Maddy absorbed the words. When her mind settled on a plausible explanation, her hip hit the counter and a rush of tingles flew over her scalp.
Oh God. She closed her eyes and swallowed. “There was a baby, wasn’t there?”
“A baby boy who was wanted very much. And to have that happen just a year after his parents’ passing and Dahlia running off. He’d given up on the idea of family. Having a baby here at Leadeebrook … well, it’s hard for him.”
Maddy pressed against the sick feeling welling in her stomach. She could barely absorb it. “I wish I’d known.”
“He doesn’t talk about that day, though I’m sure he thinks about it often. Poor love, he blames himself.”
Jack exuded the confidence and ability of a man who could defeat any foe or would die trying. Having to face that he hadn’t been able to save his wife, his child …
Maddy swayed. She couldn’t imagine the weight on his conscience. Perhaps it was similar to the guilt she felt about pushing Dahlia out the door that day to have her nails and hair done. Would she ever forgive herself?
Maddy dragged herself back to the here and now. Knowing this much about Jack’s loss, she felt compelled to know more. More about how Jack’s past might affect his relationship with Beau. More about the steel cowboy who was very much a flesh and blood man underneath.
Before she could ask, Maddy’s senses prickled and she felt a presence at their backs. Heartbeat hammering, she rotated to face him.
Jack’s impressive frame filled the doorway. The baby lay asleep in one arm. His other hand was bunched by his side.
“Beau’s asleep,” he said.
Maddy secretly gripped the counter for support. He’d come up on them so quietly … how much had he heard? She was so taken aback, she could barely get her lips to work.
When she’d gathered herself, she came forward and with her arms out to take the baby, she managed a smile.
“I’ll put him down.”
With a single step, Jack retreated into the hall. “I can do it.”

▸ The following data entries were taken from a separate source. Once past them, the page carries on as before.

(* ===== verification/Tokenize.v ===== *)
(** * The tokenizer

    [Kconfig._tokenize] splits a line into tokens and registers the symbols it
    meets; [_lookup_sym] and [_lookup_const_sym] are the symbol tables.  Of the
    line only the text that is left is kept: the source also looks for ['$'] and
    backslashes in the text before a string when it chooses how to read the
    string, but a string without these is read alike in both ways. *)
From S2P Require Import Prelude PyStr PyText Model Finalize Preprocess.

(** ** Keywords *)

Definition keyword_table : list (string * keyword) :=
  [ ("---help---", T_HELP); ("allnoconfig_y", T_ALLNOCONFIG_Y); ("bool", T_BOOL); ("boolean", T_BOOL);
    ("choice", T_CHOICE); ("comment", T_COMMENT); ("config", T_CONFIG); ("def_bool", T_DEF_BOOL);
    ("def_hex", T_DEF_HEX); ("def_int", T_DEF_INT); ("def_string", T_DEF_STRING);
    ("def_tristate", T_DEF_TRISTATE); ("default", T_DEFAULT); ("defconfig_list", T_DEFCONFIG_LIST);
    ("depends", T_DEPENDS); ("endchoice", T_ENDCHOICE); ("endif", T_ENDIF); ("endmenu", T_ENDMENU);
    ("env", T_ENV); ("grsource", T_ORSOURCE); ("gsource", T_OSOURCE); ("help", T_HELP); ("hex", T_HEX);
    ("if", T_IF); ("imply", T_IMPLY); ("int", T_INT); ("mainmenu", T_MAINMENU); ("menu", T_MENU);
    ("menuconfig", T_MENUCONFIG); ("modules", T_MODULES); ("on", T_ON); ("option", T_OPTION);
    ("optional", T_OPTIONAL); ("orsource", T_ORSOURCE); ("osource", T_OSOURCE); ("prompt", T_PROMPT);
    ("range", T_RANGE); ("rsource", T_RSOURCE); ("select", T_SELECT); ("source", T_SOURCE);
    ("string", T_STRING); ("tristate", T_TRISTATE); ("visible", T_VISIBLE) ].

Definition get_keyword (s : string) : option keyword :=
  first_some (fun '(name, k) => if String.eqb s name then Some k else None) keyword_table.

(** [_STRING_LEX]: keywords that strings follow *)
Definition string_lex (t : token) : bool :=
  match t with
  | TKey k =>
      match k with
      | T_BOOL | T_CHOICE | T_COMMENT | T_HEX | T_INT | T_MAINMENU | T_MENU | T_ORSOURCE | T_OSOURCE
      | T_PROMPT | T_RSOURCE | T_SOURCE | T_STRING | T_TRISTATE => true
      | _ => false
      end
  | _ => false
  end.

(** ** Symbols *)

(** [Symbol()] with the attributes that the lookups set *)
Definition new_symbol (name : string) (is_constant : bool) (n : symid) : Symbol :=
  mkSymbol name is_constant UNKNOWN [] [] [] [] [] (ESym n) (ESym n) (ESym n) None None false [].

Definition alloc_symbol (name : string) (is_constant : bool) : Q symid :=
  s ← cfg_of (fun c => length (c_syms c));
  on_cfg (fun c => with_syms (c_syms c ++ [new_symbol name is_constant (c_n c)]) c);;
  mret s.

Definition with_sym_table l (c : Config) := mkConfig (c_syms c) (c_choices c) (c_nodes c) (c_n c) (c_m c) (c_y c)
  (c_modules c) (c_defconfig_list c) (c_top_node c) (c_unique_defined_syms c) (c_unique_choices c)
  (c_menus c) (c_comments c) l (c_config_prefix c) (c_config_header c) (c_header_header c).

(** [Kconfig._lookup_sym] *)
Definition lookup_sym (name : string) : Q symid :=
  o ← cfg_of (fun c => c_sym_table c !! name);
  match o with
  | Some s => mret s
  | None =>
      s ← alloc_symbol name false;
      b ← gets ps_parsing_kconfigs;
      (if b : bool then on_cfg (fun c => with_sym_table (<[name := s]> (c_sym_table c)) c)
       else q_warn ("no symbol " +:+ name +:+ " in configuration") None);;
      mret s
  end.

(** [Kconfig._lookup_const_sym] *)
Definition lookup_const_sym (name : string) : Q symid :=
  o ← gets (fun p => ps_const_syms p !! name);
  match o with
  | Some s => mret s
  | None =>
      s ← alloc_symbol name true;
      b ← gets ps_parsing_kconfigs;
      when b (modify (fun p => with_ps_const_syms p (<[name := s]> (ps_const_syms p))));;
      mret s
  end.

(** [self.const_syms[name] if name in STR_TO_TRI else self._lookup_sym(name)] *)
Definition name_sym (name : string) : Q symid :=
  if bool_decide (is_Some (STR_TO_TRI name)) then
    o ← gets (fun p => ps_const_syms p !! name);
    match o with Some s => mret s | None => raise KeyError end
  else lookup_sym name.

(** ** Tokens *)

(** [_command_match]: the first word of a line and the rest *)
Definition is_command_char (c : ascii) : bool := is_word c || Ascii.eqb c "$" || Ascii.eqb c "-".
Definition command_match (s : string) : option (string * string) :=
  let '(w, rest) := span is_command_char (drop_while is_re_space s) in
  if String.eqb w "" then None else Some (w, drop_while is_re_space rest).

(** [_id_keyword_match]: an identifier at the start of the text *)
Definition id_match (s : string) : option (string * string) :=
  let '(w, rest) := span is_name_char s in if String.eqb w "" then None else Some (w, rest).

(** Operators and parentheses *)
Definition operator (s : string) : option (keyword * string) :=
  match s with
  | String c s1 =>
      let two d := match s1 with String e s2 => if Ascii.eqb d e then Some s2 else None | _ => None end in
      if Ascii.eqb c "&" then (fun r => (T_AND, r)) <$> two "&"%char
      else if Ascii.eqb c "|" then (fun r => (T_OR, r)) <$> two "|"%char
      else if Ascii.eqb c "=" then Some (T_EQUAL, s1)
      else if Ascii.eqb c "!" then Some (match two "="%char with Some r => (T_UNEQUAL, r) | None => (T_NOT, s1) end)
      else if Ascii.eqb c "(" then Some (T_OPEN_PAREN, s1)
      else if Ascii.eqb c ")" then Some (T_CLOSE_PAREN, s1)
      else if Ascii.eqb c "<" then Some (match two "="%char with Some r => (T_LESS_EQUAL, r) | None => (T_LESS, s1) end)
      else if Ascii.eqb c ">" then
        Some (match two "="%char with Some r => (T_GREATER_EQUAL, r) | None => (T_GREATER, s1) end)
      else None
  | EmptyString => None
  end.

Section Tokenize.
Context (getenv : string -> option string) (uname_release : string) (shell : string -> string * string).
(** A bound for the loops over one line, macro expansion included *)
Context (fuel : nat).

(** A quoted string: its value and the text after it *)
Definition quoted (quote : ascii) (s : string) : Q (string * string) :=
  if contains_char "$" s || contains_char BSL s then
    '(content, rest) ← expand_str getenv shell fuel quote "" s;
    mret (string_contents getenv uname_release content, rest)
  else
    match span (fun c => negb (Ascii.eqb c quote)) s with
    | (content, String _ rest) => mret (content, rest)
    | (_, EmptyString) => parse_error "unterminated string"
    end.

(** A token that is an identifier, a keyword or a string without quotes *)
Definition id_token (prev : token) (name after s : string) : Q (token * string) :=
  match get_keyword name with
  | Some k => mret (TKey k, drop_while is_re_space after)
  | None =>
      if negb (string_lex prev) then
        '(name, rest) ← (if contains_char "$" name
                         then '(name, rest) ← expand_name getenv shell fuel s; mret (name, lskip rest)
                         else mret (name, drop_while is_re_space after));
        t ← name_sym name;
        mret (TSym t, rest)
      else
        line ← gets ps_line;
        when (negb (bool_decide (prev = TKey T_CHOICE)))
          (q_warn_here ("style: quotes recommended around '" +:+ name +:+ "' in '" +:+ strip line +:+ "'"));;
        mret (TStr name, drop_while is_re_space after)
  end.

(** The token at the start of [s]; [None] is the beginning of a comment *)
Definition next_token (first prev : token) (s : string) : Q (option (token * string)) :=
  match id_match s with
  | Some (name, after) => Some <$> id_token prev name after s
  | None =>
      match s with
      | EmptyString => mret None
      | String c s' =>
          if Ascii.eqb c QUOTE || Ascii.eqb c "'" then
            '(val, rest) ← quoted c s';
            t ← (if string_lex prev || bool_decide (first = TKey T_OPTION) then mret (TStr val)
                 else TSym <$> lookup_const_sym val);
            mret (Some (t, lskip rest))
          else
            match operator s with
            | Some (k, rest) => mret (Some (TKey k, lskip rest))
            | None => if Ascii.eqb c "#" then mret None else parse_error "unknown tokens in line"
            end
      end
  end.

(** The main loop *)
Fixpoint tokens_loop (n : nat) (first prev : token) (s : string) (acc : list token) : Q (list token) :=
  match n with
  | O => raise Diverges
  | S n =>
      if String.eqb s "" then mret acc
      else
        r ← next_token first prev s;
        match r with
        | None => mret acc
        | Some (t, rest) =>
            tokens_loop n first t rest (acc ++ [t])
        end
  end.

(** [Kconfig._tokenize] *)
Definition tokenize (s : string) : Q (list (option token)) :=
  modify (fun p => with_ps_line p s);;
  match command_match s with
  | None =>
      if isspace s || startswith (lstrip s) "#" then mret [None]
      else parse_error "unknown token at start of line"
  | Some (w, rest) =>
      match get_keyword w with
      | None =>
          if String.eqb (strip_chars (fun c => Ascii.eqb c " " || Ascii.eqb c (chr 9) || Ascii.eqb c NL
                                               || Ascii.eqb c "-") s) "help"
          then mret [Some (TKey T_HELP); None]
          else parse_assignment getenv shell fuel s;; mret [None]
      | Some k =>
          l ← tokens_loop fuel (TKey k) (TKey k) rest [TKey k];
          mret (map Some l ++ [None])
      end
  end.
End Tokenize.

Maddy’s arms lowered. When they’d met, she didn’t believe he had the wherewithal to care for this child beyond a grudging sense of duty. She certainly hadn’t envisaged him being hands-on, wanting to change and feed and put Beau to bed. Initially, when they’d arrived here, she’d placed his insistence to help in the ‘male pride’ slot—he’d once run a sheep stud empire, therefore looking after an infant should be a piece of cake.
But she’d seen a shift in his attitude, like when he’d spoken about the baby’s cheeky smile this afternoon, and when he’d lifted Beau out of the playpen to take him outside into the cool night. There’d been true caring in his eyes, a look that had touched a tender, hope-filled place inside of her.
Was he beginning to see Beau as a replacement for the child he’d lost? If so, wasn’t that a healing move for Jack as well as a good outcome for the baby? Her head said yes.
Yet something niggled.
Jack moved off down the hall to put Beau to bed and Maddy returned to the sink. Whether he went to his room later or out to the stables, she didn’t know but she didn’t see Jack again.
Afterward, she went to her room and sat on the edge of her downy bed. She’d experienced a gamut of emotions these past few days. Guilt and deepest sadness over Dahlia’s death. Fierce protectiveness toward Beau. Anger then curiosity toward Jack, followed more recently by acute physical desire and ultimately, tonight, empathy.
Slipping off her shoes, she took in her surroundings.
She didn’t fit here, but Beau would—or did. The walls of this homestead contained memories, connections, history that were a part of who he was and Dahlia had known it. But this cozy quiet room, with its lace curtains, white cast iron headboard, patchwork quilt and rustic timber floors, was so not her. Madison Tyler was tailored suits and classic jewelry, multiple meetings and hardnose decisions. At this point in her life, Madison Tyler was the Pompadour account.
Exhaling, she studied her BlackBerry on the bedside table. Good or bad, she couldn’t put that phone call off any longer.
Her father picked up with his usual abbreviated greeting. “Tyler here.”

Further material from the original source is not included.